Friday, April 15, 2011

"An Apple a Day Keeps the Doctor at Bay" ...If You Have Enough Intestine to Digest It.



     Add apples to the list of foods I can no longer eat. It is hard to fathom that I can eat a greasy burger and french fries from Burger King and feel absolutely fine, yet I eat a peeled and cut up apple with some caramel sauce as a semi-nutritious snack and I am in agony for over 24 hours. I spent all of yesterday-from the wee hours of the morning until late in the evening- curled up in a ball praying that the apple would just move out of my intestine. I didn’t think that apples would be a problem if I removed the skin, but I clearly thought wrong. I was able to deal with the pain, however, and didn’t have to make a trip to the ER.
    
     In other Crohn’s News: I still do not have a colon. I received a letter from my previous gastroenterologist informing me that, according to their records, I was due for a follow-up colonoscopy. Dear Dr. John Doe, Tell your secretary Jane to check your records more carefully as I am no longer your patient and I know that you receive updates on my surgeries anyways via the University at Rochester system which states that I no longer have a colon for you to look at.

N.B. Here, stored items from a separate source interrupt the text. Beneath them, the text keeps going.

Lemma registry_bind {A} (f : JobRegistry → D (JobRegistry * W) A) r w : (registry ≫= f) (r, w) = f r (r, w).
Proof. done. Qed.
Lemma lift_bind {S A B} (x : RpcResult A) (f : A → D S B) s :
  (d_lift x ≫= f) s = match x with Ok v => f v s | Err e => (Err e, s) end.
Proof. by destruct x. Qed.
Lemma second_bind {R A B} (m : D W A) (f : A → D (R * W) B) r w :
  (d_second m ≫= f) (r, w) =
  match m w with (Ok v, w) => f v (r, w) | (Err e, w) => (Err e, (r, w)) end.
Proof. unfold d_second, mbind, D_bind. by destruct (m w) as [[v|e] w']. Qed.
Lemma healthy_bind {A} (f : unit → D (JobRegistry * W) A) r w :
  (require_healthy ≫= f) (r, w) =
  if jr_healthy r then f tt (r, w) else (Err (internal "job registry storage is unhealthy"), (r, w)).
Proof. unfold require_healthy, mbind, D_bind, registry. cbn. by destruct (jr_healthy r). Qed.
Lemma return_bind {A B} (m : D (JobRegistry * W) A) (v : B) s :
  (m ≫= λ _, mret v) s = let '(u, s) := m s in ((u ≫= λ _, Ok v), s).
Proof. unfold mbind, D_bind. by destruct (m s) as [[u|e] s']. Qed.

Lemma submit_cases submission limit r w res r' w' :
  registry_inv r → submit_with_limit submission limit (r, w) = (res, (r', w')) →
  submit_outcome submission limit r w res r' w'.
Proof.
  intros Hinv. unfold submit_with_limit. rewrite registry_bind.
  destruct (jr_closed r) eqn:Hc; [intros [= <- <- <-]; by apply submit_refused|].
  rewrite healthy_bind. destruct (jr_healthy r) eqn:Hh; [|intros [= <- <- <-]; by apply submit_refused].
  rewrite lift_bind. destruct (validate_idempotency_key _) as [[]|e] eqn:Hk; [|intros [= <- <- <-]; by apply submit_refused].
  set (key := idempotency_map_key _ _). destruct (ps_idempotency (jr_state r) !! key) as [id|] eqn:Hi.
  - destruct (ws_index _ _ _ (ri_wf _ Hinv) _ _ Hi) as (job & Hj & _). rewrite Hj, lift_bind. cbn [ok_or].
    destruct (ws_jobs _ _ _ (ri_wf _ Hinv) _ _ Hj) as (-> & _).
    repeat case_bool_decide; cbn [negb orb]; intros [= <- <- <-]; try (by apply submit_refused). by apply submit_replayed.
  - destruct (N.leb_spec (max_retained_jobs (jr_policy r)) (N.of_nat (size (ps_jobs (jr_state r)))));
      [intros [= <- <- <-]; by apply submit_refused|].
    destruct (N.leb_spec limit (N.of_nat (nonterminal_of (su_owner submission) (ps_jobs (jr_state r)))));
      [intros [= <- <- <-]; by apply submit_refused|].
    rewrite lift_bind, job_name_valid, lift_bind.
    destruct (checked_add (ps_next_job (jr_state r)) 1) as [next|] eqn:Hn; [|intros [= <- <- <-]; by apply submit_refused].
    apply checked_add_Some in Hn as [-> Hn]. cbn [ok_or]. rewrite second_bind.
    pose proof (quiet_unix_ms path w) as Hq1. destruct (unix_ms w) as [[now|e] w1]; [|intros [= <- <- <-]; by apply submit_refused].
    rewrite second_bind. cbn [snd] in Hq1.
    destruct (append_event (new_job submission (job_name (ps_next_job (jr_state r))) now) "queued"
      (max_events_per_job (jr_policy r)) w1) as [[job|e] w2] eqn:Ha.
    2: { intros [= <- <- <-]. apply submit_refused.
         pose proof (quiet_append path (new_job submission (job_name (ps_next_job (jr_state r))) now) "queued"
           (max_events_per_job (jr_policy r)) w1) as Hq2. rewrite Ha in Hq2. cbn in Hq2. congruence. }
    pose proof (quiet_append path (new_job submission (job_name (ps_next_job (jr_state r))) now) "queued"
      (max_events_per_job (jr_policy r)) w1) as Hq2. rewrite Ha in Hq2. cbn in Hq2.
    apply append_event_Ok in Ha as (_ & now' & ->). rewrite return_bind.
    destruct (commit _ (r, w2)) as [u [r1 w3]] eqn:Hcm. pose proof Hcm as Hc2. apply (commit_effects path) in Hc2; [|apply Hinv].
    intros [= <- <- <-]. eapply (submit_new _ _ _ _ now now' w2); try done. congruence.
Qed.

Lemma submitted_change policy state key submission now now' :
  wf_state policy true state → ps_next_job state + 1 <= u64_MAX → ps_idempotency state !! key = None →
  state_change policy state (submitted state key
    (appended (new_job submission (job_name (ps_next_job state)) now) "queued" (max_events_per_job policy) now')).
Proof.
  intros Hwf Hn Hi. assert (ps_jobs state !! job_name (ps_next_job state) = None) as Hf by (eapply fresh_name; [done|lia]).
  split; cbn.
  - intros k job Hk. exists job. rewrite lookup_insert_ne by congruence. split; [done|constructor].
  - intros k job' Hk Hnone. apply lookup_insert_Some in Hk as [[<- <-]|[_ Hk]]; [|congruence]. eauto.
  - by apply insert_subseteq.
  - lia.
Qed.

Lemma submit_effect submission limit r w res r' w' :
  registry_inv r → submit_with_limit submission limit (r, w) = (res, (r', w')) → step_effect r w r' w'.
Proof.
  intros Hinv Hs. apply submit_cases in Hs; [|done]. destruct Hs as [e w1 Hq|job ? ? ? ? ? ? ? ?|now now' w1 u r1 w2 ? ? ? ? ? ? ? Hq _ Hc].
  - by apply effect_none.
  - by apply effect_none.
  - eapply commit_step; [exact Hinv|reflexivity| | |congruence|exact Hq|exact Hc].
    + apply submitted_change; [apply Hinv|done|done].
    + cbn. apply map_Forall_insert_2; [apply appended_short|by apply wf_bounded, Hinv].
Qed.

Lemma expire_effect owner job_id r w res r' w' :
  registry_inv r → expire_deadline owner job_id (r, w) = (res, (r', w')) → step_effect r w r' w'.
Proof.
  intros Hinv. unfold expire_deadline. rewrite healthy_bind. destruct (jr_healthy r); [|intros [= <- <- <-]; by apply effect_none].
  rewrite registry_bind, lift_bind. destruct (owned_job (jr_state r) owner job_id) as [job|e] eqn:Ho;
    [|intros [= <- <- <-]; by apply effect_none].
  rewrite second_bind. pose proof (expire_quiet (max_events_per_job (jr_policy r)) job w) as Hq.
  destruct (expire_job (max_events_per_job (jr_policy r)) job w) as [[[job' [cancel changed]]|e] w1] eqn:He; cbn in Hq;
    [|intros [= <- <- <-]; by apply effect_none].
  destruct changed; [|intros [= <- <- <-]; by apply effect_none].
  rewrite return_bind. destruct (commit _ (r, w1)) as [u [r1 w2]] eqn:Hc. apply (commit_effects path) in Hc; [|apply Hinv].
  intros [= <- <- <-]. apply expire_changes in He as Hch. apply owned_job_Ok in Ho as [Ho _].
  eapply commit_step; [exact Hinv|reflexivity| | | |exact Hq|exact Hc];
    [by eapply replace_change| |intros _; cbn; by rewrite dom_insert_lookup_L by eauto].
    cbn. apply map_Forall_insert_2; [|by apply wf_bounded, Hinv].
  eapply change_short; [exact Hch|]. by eapply wf_bounded; [apply Hinv|].
Qed.

(** ** Closing *)

(** The loop changes the jobs it has seen and leaves the others. *)
Lemma close_loop maximum entries jobs affected changed w res w' :
  NoDup (map fst entries) → (∀ k job, (k, job) ∈ entries → jobs !! k = Some job) →
  close_jobs maximum entries jobs affected changed w = (Ok res, w') →
  contents path w' = contents path w ∧
  ∀ k, match jobs !! k, res.1.1 !! k with
       | Some job, Some job' => job_change maximum job job' ∧ (k ∉ map fst entries → job' = job) ∧
           (k ∈ map fst entries → sj_state job' ≠ Queued ∧ sj_state job' ≠ Running)
       | None, None => True
       | _, _ => False
       end.
Proof.
  revert jobs affected changed w; induction entries as [|[k job] entries IH]; intros jobs affected changed w Hnd Hin; cbn [close_jobs].
  { intros [= <- <-]. split; [done|]. intros k. cbn. destruct (jobs !! k); [|done].
    split; [constructor|]. split; [done|]. by intros ?%elem_of_nil. }
  cbn [map fst] in *. apply NoDup_cons in Hnd as [Hk Hnd].
  assert (jobs !! k = Some job) as Hjob by (apply Hin; by left).
  destruct (is_terminal (sj_state job)) eqn:Ht.
  - intros Hr. destruct (IH jobs affected changed w Hnd) as [Hq Hall]; [|exact Hr|].
    { intros k' j Hj. apply Hin. by right. }
    split; [done|]. intros k'. specialize (Hall k'). destruct (jobs !! k') as [j|] eqn:Hj; [|done].
    destruct (res.1.1 !! k') as [j'|]; [|done]. destruct Hall as (Hc & Hother & Hin'). split; [done|]. split.
    + intros Hn. apply Hother. rewrite elem_of_cons in Hn. tauto.
    + intros [->|Hn]%elem_of_cons; [|by apply Hin']. rewrite Hjob in Hj. injection Hj as <-.
      rewrite (Hother Hk). by destruct (sj_state job).
  - intros ([job' job_changed] & w1 & Hc & Hr)%D_bind_Ok.
    pose proof (close_quiet maximum job w) as Hq1. rewrite Hc in Hq1. cbn in Hq1.
    apply close_changes in Hc as Hch.
    assert (sj_state job' ≠ Queued ∧ sj_state job' ≠ Running) as Hdone.
    { unfold close_job in Hc. destruct (sj_state job) eqn:Hst; try (injection Hc as <- <- <-; by rewrite Hst);
        apply D_bind_Ok in Hc as (j & w2 & Ha & [= <- <- <-]); apply append_event_Ok in Ha as (_ & now & ->);
        by rewrite appended_state. }
    destruct (IH (<[k:=job']> jobs) (affected ++ [(sj_owner job, sj_job_id job)]) (changed || job_changed) w1 Hnd) as [Hq Hall]; [|exact Hr|].
    { intros k' j Hj. rewrite lookup_insert_ne; [apply Hin; by right|]. intros <-. apply Hk.
      apply list_elem_of_fmap. by exists (k, j). }
    split; [congruence|]. intros k'. specialize (Hall k'). destruct (decide (k' = k)) as [->|Hne].
    + rewrite lookup_insert_eq in Hall. rewrite Hjob. destruct (res.1.1 !! k) as [j'|]; [|done].
      destruct Hall as (_ & Hother & _). rewrite (Hother Hk). split; [done|]. split; [|done].
      intros Hn. exfalso. apply Hn. by left.
    + rewrite lookup_insert_ne in Hall by done. destruct (jobs !! k') as [j|]; [|done].
      destruct (res.1.1 !! k') as [j'|]; [|done]. destruct Hall as (Hc' & Hother & Hin'). split; [done|].
      rewrite elem_of_cons. split; [intros Hn; apply Hother; tauto|]. intros [?|?]; [done|by apply Hin'].
Qed.

Lemma close_jobs_quiet maximum entries jobs affected changed :
  quiet path (close_jobs maximum entries jobs affected changed).
Proof.
  revert jobs affected changed; induction entries as [|[k job] entries IH]; intros jobs affected changed; cbn [close_jobs].
  { apply quiet_ret. }
  destruct (is_terminal (sj_state job)); [apply IH|]. cbn zeta. apply quiet_bind; [apply close_quiet|]. intros [j b]. apply IH.
Qed.

(** All jobs after the loop. *)
Lemma close_all maximum jobs w jobs' affected changed w' :
  close_jobs maximum (btree_list jobs) jobs [] false w = (Ok (jobs', affected, changed), w') →
  ∀ k, match jobs !! k, jobs' !! k with
       | Some job, Some job' => job_change maximum job job' ∧ sj_state job' ≠ Queued ∧ sj_state job' ≠ Running
       | None, None => True
       | _, _ => False
       end.
Proof.
  intros Hr. apply close_loop in Hr as [_ Hall]; [|apply NoDup_btree_keys|by intros k job ?%elem_of_btree_list].
  intros k. specialize (Hall k). destruct (jobs !! k) as [job|] eqn:Hk; [|done]. cbn in Hall.
  destruct (jobs' !! k) as [job'|]; [|done]. destruct Hall as (Hc & _ & Hd). split; [done|]. apply Hd.
  apply list_elem_of_fmap. exists (k, job). split; [done|]. by apply elem_of_btree_list.
Qed.

Lemma close_change policy state jobs' w affected changed w' :
  close_jobs (max_events_per_job policy) (btree_list (ps_jobs state)) (ps_jobs state) [] false w =
    (Ok (jobs', affected, changed), w') →
  wf_state policy true state →
  state_change policy state (set_jobs state jobs') ∧ bounded policy jobs' ∧ dom jobs' ⊆ dom (ps_jobs state).
Proof.
  intros Hr Hwf. pose proof (close_all _ _ _ _ _ _ _ Hr) as Hall. split; [|split].
  - split; cbn; try done.
    + intros k job Hk. specialize (Hall k). rewrite Hk in Hall. destruct (jobs' !! k) as [job'|]; [|done].
      exists job'. by destruct Hall.
    + intros k job' Hk Hnone. specialize (Hall k). by rewrite Hk, Hnone in Hall.
  - intros k job' Hk. specialize (Hall k). rewrite Hk in Hall. destruct (ps_jobs state !! k) as [job|] eqn:Hj; [|done].
    destruct Hall as [Hc _]. eapply change_short; [exact Hc|]. by eapply wf_bounded.
  - intros k [job' Hk]%elem_of_dom. specialize (Hall k). rewrite Hk in Hall. apply elem_of_dom.
    destruct (ps_jobs state !! k); [by eexists|done].
Qed.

I called them and, more politely, told them that I am no longer a patient that they need be concerned with.

     While I do not like my current gastroenterologist, Dr. Smith, I was not fond of Dr. Doe either. After I came of age and could no longer see the pediatric gastro, I began seeing Dr. Smith who was very cutting-edge. While he did a lot of research and was on the forefront of disease management, he was not very personable and almost seemed afraid of my assertive nature. I became fed up with his awkwardness and told him I planned on switching to a different gastro. I asked my surgeon who he suggested. He didn’t have any specific suggestions (well, the one doctor he did suggest was too close to retirement to take on any new cases, especially as fun as mine) so I ended up with Dr. Doe. The deal breaker for Dr. Doe was when I suggested a new medication that was not yet FDA-approved, but could be ordered through some independent drug manufactures (I really wanted to avoid surgery at all costs). It had been shown to improve symptoms drastically and I was willing to try anything. He informed me that it was “illegal to prescribe.”  Dr. Doe, It may not be in your best interest to prescribe such a drug, but it is certainly not legal. You are talking to a future lawyer. Thanks. Dr. Doe didn’t seem to know about any of the new treatments, FDA-approved or not. I couldn’t handle his lack of knowledge, so I asked my surgeon to contact Dr. Smith on my behalf to see if he would take me back as a patient. While Dr. Smith is still not personable (he only visited me once during my 46 day hospital stay) he will have to do. I see him Tuesday for a pointless visit. Who wants to make bets that he doesn’t realize that I no longer have a colon?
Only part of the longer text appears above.